• _Exercise objective_
Output, word for word, every line from the line with "assert (forall ms, scan_modes" through the final line of the data below.
━━━━━ Available records ━━━━━
Lemma handle_preserves (e : Event) (st st' : State) :
  timer0_only st -> rotation_ok st ->
  handle shl_undef e st = Some st' ->
  timer0_only st' /\ rotation_ok st'.
Proof.
  intros Hm Hok. unfold timer0_only, rotation_ok in *.
  destruct e as [lv p l t | lv p l t | p l t |]; cbn [handle]; intros Hrun.
  - injection Hrun as <-.
    rewrite (updateOnBias_frame shl_undef lv p l t st). split; assumption.
  - injection Hrun as <-.
    rewrite (updateOffBias_frame shl_undef lv p l t st). split; assumption.
  - destruct (updateTimerMode_preserves p l t st st' Hm Hok Hrun) as (? & ? & _).
    split; assumption.
  - injection Hrun as <-. destruct (tick_frame st) as [-> ->].
    split; assumption.
Qed.

(** In every state the program reaches, slot 0 is the only timer slot in
    use and [_rotation] is a valid index. *)
Lemma reachable_invariant (st : State) :
  reachable shl_undef st -> timer0_only st /\ rotation_ok st.
Proof.
  assert (rotation_ok initial) as Hinit
    by (unfold rotation_ok; cbn; unfold rotateDown; lia).
  induction 1 as [lv st Hsetup | e st st' _ [Hm Hok] Hrun].
  - unfold setup in Hsetup.
    assert (forall ms, scan_modes lv ms initial = Some st ->
                       timer0_only st /\ rotation_ok st) as Hscan.
    { induction ms as [|m ms IH]; cbn [scan_modes].
      - intros [= <-]. split; [exact initial_timer0_only | exact Hinit].
      - destruct (gpioRead lv m =? 0); [exact IH|]. intros Hrun.
        destruct (updateTimerMode_preserves m 1 1234 initial st
                    initial_timer0_only Hinit Hrun) as (? & ? & _).
        split; assumption. }
    apply (Hscan Modes), Hsetup.
  - apply (handle_preserves e st st'); assumption.
Qed.

(** No alert and no timer expiry ever fails in a reachable state: the
    array of direction functions is never indexed out of range. *)
Lemma reachable_progress (e : Event) (st : State) :
  reachable shl_undef st -> is_Some (handle shl_undef e st).
Proof.
  intros Hr. destruct (reachable_invariant st Hr) as [_ Hok].
  destruct e as [lv p l t | lv p l t | p l t |]; cbn [handle]; try (eexists; reflexivity).
  destruct (decide (l = 1)) as [-> | Hl].
  - destruct (updateTimerMode_rising p t st Hok) as (f & _ & ->). eexists; reflexivity.
  - rewrite updateTimerMode_not_rising by exact Hl. eexists; reflexivity.
Qed.

(** Only a timer expiry writes [Sequence_Stage]. *)
Lemma only_steps_write_stage (e : Event) (st st' : State) :
  reachable shl_undef st ->
  handle shl_undef e st = Some st' ->
  e <> TimerExpiry ->
  Sequence_Stage st' = Sequence_Stage st.
Proof.
  intros Hr Hrun He. destruct (reachable_invariant st Hr) as [Hm Hok].
  destruct e as [lv p l t | lv p l t | p l t |]; cbn [handle] in Hrun.
  - injection Hrun as <-.
    rewrite (updateOnBias_frame shl_undef lv p l t st). reflexivity.
  - injection Hrun as <-.
    rewrite (updateOffBias_frame shl_undef lv p l t st). reflexivity.
  - apply (updateTimerMode_preserves p l t st st' Hm Hok Hrun).
  - contradiction.
Qed.

End RunFacts.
━━━━━
• _Answer to this task_
    assert (forall ms, scan_modes lv ms initial = Some st ->
                       timer0_only st /\ rotation_ok st) as Hscan.
    { induction ms as [|m ms IH]; cbn [scan_modes].
      - intros [= <-]. split; [exact initial_timer0_only | exact Hinit].
      - destruct (gpioRead lv m =? 0); [exact IH|]. intros Hrun.
        destruct (updateTimerMode_preserves m 1 1234 initial st
                    initial_timer0_only Hinit Hrun) as (? & ? & _).
        split; assumption. }
    apply (Hscan Modes), Hsetup.
  - apply (handle_preserves e st st'); assumption.
Qed.

(** No alert and no timer expiry ever fails in a reachable state: the
    array of direction functions is never indexed out of range. *)
Lemma reachable_progress (e : Event) (st : State) :
  reachable shl_undef st -> is_Some (handle shl_undef e st).
Proof.
  intros Hr. destruct (reachable_invariant st Hr) as [_ Hok].
  destruct e as [lv p l t | lv p l t | p l t |]; cbn [handle]; try (eexists; reflexivity).
  destruct (decide (l = 1)) as [-> | Hl].
  - destruct (updateTimerMode_rising p t st Hok) as (f & _ & ->). eexists; reflexivity.
  - rewrite updateTimerMode_not_rising by exact Hl. eexists; reflexivity.
Qed.

(** Only a timer expiry writes [Sequence_Stage]. *)
Lemma only_steps_write_stage (e : Event) (st st' : State) :
  reachable shl_undef st ->
  handle shl_undef e st = Some st' ->
  e <> TimerExpiry ->
  Sequence_Stage st' = Sequence_Stage st.
Proof.
  intros Hr Hrun He. destruct (reachable_invariant st Hr) as [Hm Hok].
  destruct e as [lv p l t | lv p l t | p l t |]; cbn [handle] in Hrun.
  - injection Hrun as <-.
    rewrite (updateOnBias_frame shl_undef lv p l t st). reflexivity.
  - injection Hrun as <-.
    rewrite (updateOffBias_frame shl_undef lv p l t st). reflexivity.
  - apply (updateTimerMode_preserves p l t st st' Hm Hok Hrun).
  - contradiction.
Qed.

End RunFacts.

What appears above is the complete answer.